## Description of the task
A verbatim reproduction of the lines below, from the line containing "if ((48 <=? n)%nat" through the line containing "Definition strip (s", both ends included, is the whole required output.

[Input material — start]

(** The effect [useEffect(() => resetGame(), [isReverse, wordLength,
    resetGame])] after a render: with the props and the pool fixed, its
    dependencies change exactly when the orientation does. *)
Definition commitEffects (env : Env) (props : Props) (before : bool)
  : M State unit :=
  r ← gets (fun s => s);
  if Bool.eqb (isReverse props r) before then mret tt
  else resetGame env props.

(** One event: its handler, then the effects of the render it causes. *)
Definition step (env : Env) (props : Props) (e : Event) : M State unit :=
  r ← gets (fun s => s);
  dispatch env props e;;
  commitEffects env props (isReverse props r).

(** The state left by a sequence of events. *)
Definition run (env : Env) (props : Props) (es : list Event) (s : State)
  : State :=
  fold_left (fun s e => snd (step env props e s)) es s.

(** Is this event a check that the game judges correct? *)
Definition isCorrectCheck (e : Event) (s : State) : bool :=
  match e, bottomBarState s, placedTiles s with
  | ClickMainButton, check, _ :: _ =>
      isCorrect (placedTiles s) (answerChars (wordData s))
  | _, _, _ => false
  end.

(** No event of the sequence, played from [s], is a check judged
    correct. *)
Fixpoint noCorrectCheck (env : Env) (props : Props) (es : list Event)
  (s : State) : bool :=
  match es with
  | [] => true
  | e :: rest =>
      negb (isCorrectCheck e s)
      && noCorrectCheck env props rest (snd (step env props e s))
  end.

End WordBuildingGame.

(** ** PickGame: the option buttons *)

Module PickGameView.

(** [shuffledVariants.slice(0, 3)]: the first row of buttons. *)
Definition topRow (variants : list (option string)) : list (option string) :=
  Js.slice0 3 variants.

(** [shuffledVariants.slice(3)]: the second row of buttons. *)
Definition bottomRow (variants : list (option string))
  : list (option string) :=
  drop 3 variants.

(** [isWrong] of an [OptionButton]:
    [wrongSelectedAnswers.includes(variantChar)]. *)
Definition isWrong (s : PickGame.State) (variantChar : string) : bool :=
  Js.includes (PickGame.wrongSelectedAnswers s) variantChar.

[Input material — finish]
[Input material — start]

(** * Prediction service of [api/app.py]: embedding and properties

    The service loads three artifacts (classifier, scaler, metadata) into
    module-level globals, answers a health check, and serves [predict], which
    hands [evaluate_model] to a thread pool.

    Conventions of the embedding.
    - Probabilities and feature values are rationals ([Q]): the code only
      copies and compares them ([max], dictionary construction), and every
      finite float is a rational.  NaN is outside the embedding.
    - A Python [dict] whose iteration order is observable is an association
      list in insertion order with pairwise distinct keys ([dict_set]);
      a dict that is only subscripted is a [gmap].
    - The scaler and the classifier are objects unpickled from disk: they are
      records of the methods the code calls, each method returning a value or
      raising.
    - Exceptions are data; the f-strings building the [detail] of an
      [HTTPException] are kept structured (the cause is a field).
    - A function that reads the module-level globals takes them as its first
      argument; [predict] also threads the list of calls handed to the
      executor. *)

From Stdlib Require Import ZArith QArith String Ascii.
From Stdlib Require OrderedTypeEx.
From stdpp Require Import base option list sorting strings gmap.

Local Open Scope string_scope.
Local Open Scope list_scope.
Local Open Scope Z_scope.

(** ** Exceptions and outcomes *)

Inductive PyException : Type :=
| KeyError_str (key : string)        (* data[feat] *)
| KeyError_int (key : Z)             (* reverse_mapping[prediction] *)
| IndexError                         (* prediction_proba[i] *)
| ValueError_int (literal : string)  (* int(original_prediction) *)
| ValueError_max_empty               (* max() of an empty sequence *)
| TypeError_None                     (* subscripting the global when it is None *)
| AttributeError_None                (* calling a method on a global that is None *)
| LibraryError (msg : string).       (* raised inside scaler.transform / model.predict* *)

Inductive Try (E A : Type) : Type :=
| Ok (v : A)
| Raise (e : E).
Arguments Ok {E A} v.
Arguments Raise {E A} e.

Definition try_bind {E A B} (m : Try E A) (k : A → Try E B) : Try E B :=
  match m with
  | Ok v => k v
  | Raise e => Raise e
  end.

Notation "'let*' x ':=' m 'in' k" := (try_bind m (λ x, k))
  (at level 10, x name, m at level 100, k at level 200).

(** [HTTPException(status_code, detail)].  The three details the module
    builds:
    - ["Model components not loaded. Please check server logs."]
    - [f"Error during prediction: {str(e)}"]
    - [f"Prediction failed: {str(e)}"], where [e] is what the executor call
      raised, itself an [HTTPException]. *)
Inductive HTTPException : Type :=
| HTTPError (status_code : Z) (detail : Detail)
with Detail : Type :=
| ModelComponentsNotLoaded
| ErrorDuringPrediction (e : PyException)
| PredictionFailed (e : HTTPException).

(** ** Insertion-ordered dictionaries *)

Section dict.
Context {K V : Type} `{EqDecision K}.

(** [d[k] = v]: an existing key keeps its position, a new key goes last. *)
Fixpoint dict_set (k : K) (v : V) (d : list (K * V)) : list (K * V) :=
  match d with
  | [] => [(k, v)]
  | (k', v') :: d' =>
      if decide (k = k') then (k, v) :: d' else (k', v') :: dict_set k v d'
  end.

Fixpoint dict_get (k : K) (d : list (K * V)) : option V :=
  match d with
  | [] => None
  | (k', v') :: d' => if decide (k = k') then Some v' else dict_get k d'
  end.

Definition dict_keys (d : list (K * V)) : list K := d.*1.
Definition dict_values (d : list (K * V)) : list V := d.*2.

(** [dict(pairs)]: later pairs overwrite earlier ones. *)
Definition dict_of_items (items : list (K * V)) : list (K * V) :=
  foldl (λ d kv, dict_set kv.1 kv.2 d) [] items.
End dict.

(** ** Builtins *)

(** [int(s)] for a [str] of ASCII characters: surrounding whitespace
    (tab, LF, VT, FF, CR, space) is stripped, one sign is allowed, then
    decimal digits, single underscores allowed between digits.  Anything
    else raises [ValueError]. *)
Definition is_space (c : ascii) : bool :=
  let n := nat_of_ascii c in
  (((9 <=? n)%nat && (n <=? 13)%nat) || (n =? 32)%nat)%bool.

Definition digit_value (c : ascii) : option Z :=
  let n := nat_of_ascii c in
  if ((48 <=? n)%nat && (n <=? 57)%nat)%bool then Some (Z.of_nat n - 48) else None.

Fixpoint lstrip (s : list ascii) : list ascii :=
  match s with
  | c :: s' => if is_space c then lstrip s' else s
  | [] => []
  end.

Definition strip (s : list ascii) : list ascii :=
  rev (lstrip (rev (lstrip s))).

[Input material — finish]

## Problem solution
  if ((48 <=? n)%nat && (n <=? 57)%nat)%bool then Some (Z.of_nat n - 48) else None.

Fixpoint lstrip (s : list ascii) : list ascii :=
  match s with
  | c :: s' => if is_space c then lstrip s' else s
  | [] => []
  end.

Definition strip (s : list ascii) : list ascii :=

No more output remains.